The CEO, CFO and CHRO should get together once a week to discuss any early warning signals they are picking up internally or externally about the condition of the social engine. Each of them will see things through a different lens, and pooling their thoughts will yield a more accurate picture. The three don’t have to be together physically — they can arrange a conference call or video chat — but meeting frequently is important.
The CEO has to set the tone for these reviews, ensuring that the discussion is balanced and that intellectual honesty and integrity are absolute. It’s a given that both the CFO and the CHRO must be politically neutral to build trust, and they must never sacrifice their integrity to be the CEO’s henchmen. They must be willing to speak up and tell it like it is.
The group should spend a couple of hours every month looking four and eight quarters ahead with these questions in mind. What people issues would prevent us from meeting our goals? Is there a problem with an individual? With collaboration? Is a senior team member unable to see how the competition is moving? Is somebody likely to leave us? Companies do operational reviews, which are backwardlooking, at least quarterly. The objective here is to be predictive and diagnostic, looking forward not just at the numbers but also at the people side, because most failures and missed opportunities are people-related. There may be organizational issues, energy drains, or conflicts among silos, particularly in the top two layers. Conflicts are inherent in matrix organizations. Probing such matters is not micromanagement or a witch hunt. It’s a means of finding the real causes of both good and poor performance and taking corrective action promptly or preemptively. Success as a modern CHRO comes not from performing one role well but from being able to successfully integrate these roles simultaneously. Also, a CHRO cannot hope to succeed without the backing of a CEO who makes talent a priority. It’s no surprise that 63 percent of CHROs said that talent is one of their CEO’s top priorities for HR. It’s a symbiotic relationship. Talent-minded CEOs understand the need for strategic HR leaders, and strategic HR leaders understand how to deliver value to their CEOs. Both a CEO and an HR leader must work together to make talent a competitive advantage for their companies. However, success is determined by more than hard work and collaboration. Line managers and employees must get involved. Tools, infrastructure and best practices are needed to engage everyone in the organization and to capture the data needed to inform decision making.
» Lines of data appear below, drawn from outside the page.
(** The control flow of [search_firmware], strategy by strategy: each
    later strategy starts from the trace the earlier one left, and runs
    only when every earlier one came back empty-handed. *)
Lemma search_firmware_run model hardware_version tr :
  exists v1 t1,
    (if in_model_mappings model hardware_version
     then get_reolink_firmware_api net (PInt 33) (PInt 231) tr = (Ok v1, t1)
     else v1 = PNone /\ t1 = tr)
    /\ if truthy v1
       then search_firmware net model hardware_version tr = (Ok v1, t1)
       else
         exists v2 t2,
           simulate_form_search net model hardware_version t1 = (Ok v2, t2)
           /\ if truthy v2
              then search_firmware net model hardware_version tr = (Ok v2, t2)
              else
                exists v3 t3,
                  try_direct_download_page net model t2 = (Ok v3, t3)
                  /\ search_firmware net model hardware_version tr
                     = (Ok (if truthy v3 then v3 else PNone), t3).
Proof.
  assert (Hfallback :
            forall t1,
              exists v2 t2,
                simulate_form_search net model hardware_version t1 = (Ok v2, t2)
                /\ if truthy v2
                   then (version <- simulate_form_search net model hardware_version ;;
                         if truthy version then ret version else
                         version <- try_direct_download_page net model ;;
                         if truthy version then ret version else ret PNone)%http t1
                        = (Ok v2, t2)
                   else
                     exists v3 t3,
                       try_direct_download_page net model t2 = (Ok v3, t3)
                       /\ (version <- simulate_form_search net model hardware_version ;;
                           if truthy version then ret version else
                           version <- try_direct_download_page net model ;;
                           if truthy version then ret version else ret PNone)%http t1
                          = (Ok (if truthy v3 then v3 else PNone), t3)).
  { intros t1.
    destruct (simulate_form_search_run net model hardware_version t1)
      as (v2 & sent & Hform & _ & _).
    exists v2, (t1 ++ form_page_request :: sent). split; [exact Hform|].
    destruct (truthy v2) eqn:Hv2.
    { unfold bind at 1. rewrite Hform, Hv2. reflexivity. }
    destruct (try_direct_download_page_run net model (t1 ++ form_page_request :: sent))
      as (v3 & n & Hdirect).
    eexists. eexists. split; [exact Hdirect|].
    unfold bind at 1. rewrite Hform, Hv2.
    unfold bind at 1. rewrite Hdirect.
    destruct (truthy v3); reflexivity. }
  destruct (in_model_mappings model hardware_version) eqn:Hlisted.
  - destruct (get_reolink_firmware_api_run net (PInt 33) (PInt 231) tr) as (v1 & Hapi).
    exists v1. eexists. split; [exact Hapi|].
    destruct (truthy v1) eqn:Hv1.
    + unfold search_firmware. rewrite (ids_of_listed _ _ Hlisted). simpl.
      unfold bind at 1, bind at 1. rewrite Hapi, Hv1. reflexivity.
    + destruct (Hfallback (tr ++ [api_request (PInt 33) (PInt 231)]))
        as (v2 & t2 & Hform & H).
      assert (E : search_firmware net model hardware_version tr
                  = (version <- simulate_form_search net model hardware_version ;;
                     if truthy version then ret version else
                     version <- try_direct_download_page net model ;;
                     if truthy version then ret version else ret PNone)%http
                    (tr ++ [api_request (PInt 33) (PInt 231)])).
      { unfold search_firmware. rewrite (ids_of_listed _ _ Hlisted). simpl.
        unfold bind at 1, bind at 1. rewrite Hapi, Hv1. reflexivity. }
      rewrite E. exists v2, t2. split; [exact Hform | exact H].
  - exists PNone, tr. split; [split; reflexivity|]. simpl.
    destruct (Hfallback tr) as (v2 & t2 & Hform & H).
    assert (E : search_firmware net model hardware_version tr
                = (version <- simulate_form_search net model hardware_version ;;
                   if truthy version then ret version else
                   version <- try_direct_download_page net model ;;
                   if truthy version then ret version else ret PNone)%http tr).
    { unfold search_firmware. rewrite (ids_of_unlisted _ _ Hlisted). reflexivity. }
    rewrite E. exists v2, t2. split; [exact Hform | exact H].
Qed.
(** X15. The source [generate] hands to [format.Source], in any
    environment, is the header, then what was written for the shaders, then
    the closing parenthesis; and the names written in it are those of the
    shaders [filepath.Glob] returned, in the order of its list, each the
    base of the path with its dots replaced by underscores. *)
Theorem generate_names_in_order {W : Type} (h : handler W) (w : W) (src : Buffer) :
  let res := run h generate w in
  In src (sources_formatted (trace res)) ->
  exists shaders added,
    globs (trace res) = [shaders] /\
    src = header ++ added ++ [WriteString ")"] /\
    operands_of fmt_name src
    = map (fun shader => AString (strings_ReplaceAll (filepath_Base shader) "." "_"))
          shaders.
Proof.
  intros res Hin.
  destruct (trace_source (value res) (trace res) src
              (wp_run h generate _ generate_traces w) Hin)
    as (shaders & added & Hglobs & -> & Hadded).
  exists shaders, added. split; [exact Hglobs|]. split; [reflexivity|].
  rewrite !operands_of_app, (emitted_names shaders added Hadded).
  cbn. now rewrite app_nil_r.
Qed.

(** X16. The source [generate] hands to [format.Source], in any
    environment, has at least one record and at most two for each shader
    [filepath.Glob] returned. *)
Theorem generate_record_bounds {W : Type} (h : handler W) (w : W) (src : Buffer) :
  let res := run h generate w in
  In src (sources_formatted (trace res)) ->
  exists shaders,
    globs (trace res) = [shaders] /\
    (List.length shaders <= records src <= 2 * List.length shaders)%nat.
Proof.
  intros res Hin.
  destruct (trace_source (value res) (trace res) src
              (wp_run h generate _ generate_traces w) Hin)
    as (shaders & added & Hglobs & -> & Hadded).
  exists shaders. split; [exact Hglobs|].
  pose proof (emitted_records shaders added Hadded) as H.
  unfold records in *. rewrite !count_format_app.
  change (count_format fmt_record header) with 0%nat.
  change (count_format fmt_record [WriteString ")"]) with 0%nat. lia.
Qed.

(** ** Without shaders *)

Lemma trace_no_shader r tr :
  generate_trace r tr -> globs tr = [[]] ->
  notes tr = [] /\
  Forall (fun en => ~ ran en) tr /\
  sources_formatted tr = [header ++ [WriteString ")"]].
Proof.
  intros [err0|tmp0 err0 x|tmp0 glslcc rf err0 x
          |tmp0 glslcc rf shaders rl loop finish r0 x Hsteps (Hff & Hnil & Hloop) Hfin]
         Hglobs; try discriminate Hglobs.
  destruct (trace_loop_observed tmp0 glslcc rf shaders rl loop finish r0 x Hsteps Hfin)
    as (_ & _ & Hg & _ & _ & Hnotes & Hsrc & _).
  rewrite Hg in Hglobs. injection Hglobs as ->.
  specialize (Hnil eq_refl). subst loop.
  rewrite Hnotes, Hsrc.
  destruct (finished_observed rl finish r0 Hfin) as (_ & _ & _ & _ & _ & _ & Hran & _).
  split; [reflexivity|]. split.
  - cbn [app]. unfold start. repeat (constructor; [intros []|]).
    apply Forall_app. split; [exact Hran|]. constructor; [intros []|constructor].
  - destruct rl as [out|err0].
    + destruct (Hloop out eq_refl) as (_ & added & -> & Hadded).
      inversion Hadded. now rewrite app_nil_r.
    + destruct Hff as (pre & f & Hpre & _). now destruct pre.
Qed.

(** X17. When [filepath.Glob] returns no shader, in any environment: no
    stage is called and no subprocess is run, and [format.Source] is called,
    once, with the header and the closing parenthesis. *)
Theorem generate_no_shader {W : Type} (h : handler W) (w : W) :
  let res := run h generate w in
  globs (trace res) = [[]] ->
  notes (trace res) = [] /\
  Forall (fun en => ~ ran en) (trace res) /\
  sources_formatted (trace res) = [header ++ [WriteString ")"]].
Proof.
  intros res. apply trace_no_shader with (r := value res).
  apply (wp_run h generate _ generate_traces).
Qed.
(** X3: when the detection returns past the guard, the labels of the
    returned frame are the labels of the input in their order, followed
    by "anomaly_score" when the input had no such column and then by
    "anomaly" when the input had no such column: a column the input had
    stays where it was. *)
Theorem detect_appends_columns r c w df r' w' :
  heap w !! r = Some df → empty df = false →
  detect_anomalies est r c w = (Ok r', w') →
  ∃ df',
    heap w' !! r' = Some df' ∧
    labels df' =
      labels df
      ++ (if bool_decide ("anomaly_score" ∈ labels df) then [] else ["anomaly_score"])
      ++ (if bool_decide ("anomaly" ∈ labels df) then [] else ["anomaly"]).
Proof.
  intros Hr He Hrun.
  destruct (detect_anomalies_returns est r c w df r' w' Hr He Hrun)
    as (X & ys & g' & HX & Hfit & Hlen & -> & ->).
  exists (annotate df ys). simpl. rewrite lookup_insert_eq. split; [done|].
  unfold labels, annotate. simpl. rewrite !assign_col_labels.
  set (L := (df_columns df).*1).
  destruct (bool_decide ("anomaly_score" ∈ L)) eqn:Es.
  - destruct (bool_decide ("anomaly" ∈ L)); simpl; by rewrite ?app_nil_r.
  - destruct (bool_decide ("anomaly" ∈ L)) eqn:Ea.
    + apply bool_decide_eq_true in Ea.
      rewrite bool_decide_true; [done|]. apply elem_of_app. by left.
    + apply bool_decide_eq_false in Ea.
      rewrite bool_decide_false; [by rewrite <- app_assoc|].
      intros [H|H%list_elem_of_singleton]%elem_of_app; [done | discriminate].
Qed.

End DetectMore.

(** * The loader and the statistics *)

Section LoaderFacts.

Context (io : Reader) (agg : SeriesMethods).
Implicit Types (df raw : DataFrame) (path : string).

Lemma assign_col_present (key : string) (v old : list cell)
    (cols : list (string * list cell)) :
  lookup_col key cols = Some old → (assign_col key v cols).*1 = cols.*1.
Proof.
  intros H. rewrite assign_col_labels, bool_decide_true; [done|].
  by eapply lookup_col_Some_label.
Qed.
(** * proxmoxbalancer: the placement and rebalancing engine

    A shallow embedding of [src/proxmoxbalancer/proxmoxbalancer.py].

    Conventions of the model
    - Python numbers ([int] and [float] alike) are exact rationals [Q];
      rounding of floating point arithmetic is not modelled there.  A
      division is written out with its [ZeroDivisionError].  The imbalance
      evaluator is given a second time over any arithmetic, of which the
      rationals and the binary64 numbers are instances.
    - A Python [dict] is an association list in insertion order with unique
      keys: iteration order is observable in the program (the first of several
      equally good hosts wins, operations are planned in enumeration order).
    - Exceptions are values of [result]; [print] appends to a log of [diag]. *)

From Stdlib Require Import List String Ascii Bool ZArith QArith Qabs Lia.
From Stdlib Require Floats.PrimFloat Numbers.Cyclic.Int63.Uint63.
Import ListNotations.
Local Open Scope string_scope.
Local Open Scope list_scope.
Local Open Scope Q_scope.

Set Implicit Arguments.

(** ** Exceptions *)

Inductive exn : Type :=
| KeyError (key : string)
| IndexError
| ZeroDivisionError.

Inductive result (A : Type) : Type :=
| Ok (a : A)
| Raise (e : exn).

Arguments Ok {A} a.
Arguments Raise {A} e.

Definition bind {A B : Type} (m : result A) (k : A -> result B) : result B :=
  match m with
  | Ok a => k a
  | Raise e => Raise e
  end.

Notation "x <- m ;; k" := (bind m (fun x => k))
  (at level 61, m at next level, right associativity).
Notation "' pat <- m ;; k" := (bind m (fun x => match x with pat => k end))
  (at level 61, pat pattern, m at next level, right associativity).

(** A [for] loop whose body may raise: the state is threaded from left to
    right and the first exception leaves the loop. *)
Fixpoint for_each {A S : Type} (xs : list A) (body : A -> S -> result S) (s : S)
  : result S :=
  match xs with
  | [] => Ok s
  | x :: xs' => s' <- body x s ;; for_each xs' body s'
  end.

(** ** Dictionaries *)

Definition dict (V : Type) : Type := list (string * V).

Definition keys {V : Type} (d : dict V) : list string := map fst d.

Fixpoint dict_get {V : Type} (d : dict V) (k : string) : option V :=
  match d with
  | [] => None
  | (k', v) :: d' => if String.eqb k k' then Some v else dict_get d' k
  end.

(** [d[k] = v]: an existing key keeps its position, a new key goes last. *)
Fixpoint dict_set {V : Type} (d : dict V) (k : string) (v : V) : dict V :=
  match d with
  | [] => [(k, v)]
  | (k', v') :: d' =>
      if String.eqb k k' then (k', v) :: d' else (k', v') :: dict_set d' k v
  end.
(** [strncmp] against a literal over its whole length is a test of
    prefix. *)
Lemma strncmp_prefix (p : list Z) : forall (xs : list Z) (k : nat),
  Forall (fun c => c <> 0) p ->
  strncmp (xs ++ replicate k 0) p (length p) = 0 <-> take (length p) xs = p.
Proof.
  induction p as [|c p IH]; intros xs k Hp; simpl.
  - split; [intros _; now rewrite take_0 | reflexivity].
  - inversion Hp as [|? ? Hc Hp']; subst.
    destruct xs as [|x xs]; simpl.
    + assert (Hhd : hd 0 (replicate k 0) = 0) by (destruct k; reflexivity).
      rewrite Hhd. destruct (Z.eqb_spec 0 c) as [Heq|Hne]; [congruence|].
      split; [lia | discriminate].
    + destruct (Z.eqb_spec x c) as [->|Hne].
      * destruct (Z.eqb_spec c 0) as [Heq|_]; [congruence|].
        rewrite IH by assumption.
        split; [intros Ht; cbn; now rewrite Ht | intros Ht; cbn in Ht; congruence].
      * split; [lia | intros Ht; cbn in Ht; congruence].
Qed.

End CommandBuffer.

(** ** Decoding a command *)

Section Commands.
Import Gatt.

Lemma prefix_test (cmd : string) (data : list Z) (k : nat) :
  Forall (fun c => c <> 0) (bytes_of_string cmd) ->
  length (bytes_of_string cmd) = String.length cmd ->
  (strncmp (map toupper data ++ replicate k 0) (bytes_of_string cmd) (String.length cmd) =? 0) = true
  <-> uppercased_prefix cmd data.
Proof.
  intros Hnz Hlen. unfold uppercased_prefix. rewrite <- Hlen, Z.eqb_eq.
  now apply strncmp_prefix.
Qed.

(** Two prefixes of one payload agree on the shorter one. *)
Lemma prefixes_agree (c1 c2 : string) (data : list Z) :
  uppercased_prefix c1 data -> uppercased_prefix c2 data ->
  (String.length c1 <= String.length c2)%nat ->
  take (String.length c1) (bytes_of_string c2) = bytes_of_string c1.
Proof.
  unfold uppercased_prefix. intros H1 H2 Hle.
  rewrite <- H2, take_take, Nat.min_l by exact Hle. exact H1.
Qed.

Ltac literal_facts :=
  first [ solve [repeat constructor; discriminate] | reflexivity ].

Ltac clash H1 H2 :=
  let Hc := fresh "Hclash" in
  first [ pose proof (prefixes_agree _ _ _ H1 H2 ltac:(simpl; lia)) as Hc
        | pose proof (prefixes_agree _ _ _ H2 H1 ltac:(simpl; lia)) as Hc ];
  discriminate Hc.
Discussion of people should come before discussion of strategy. What are employees’ capabilities, what help might they need, and are they the very best? Any CEO who is sold on the idea that people are the ultimate source of sustainable competitive differentiation will improve the business and expand the CEO’s personal capability. Stating the new expectations for the CHRO and the human resources function is a good place to begin. Creating ways to blend business and people acumen should follow.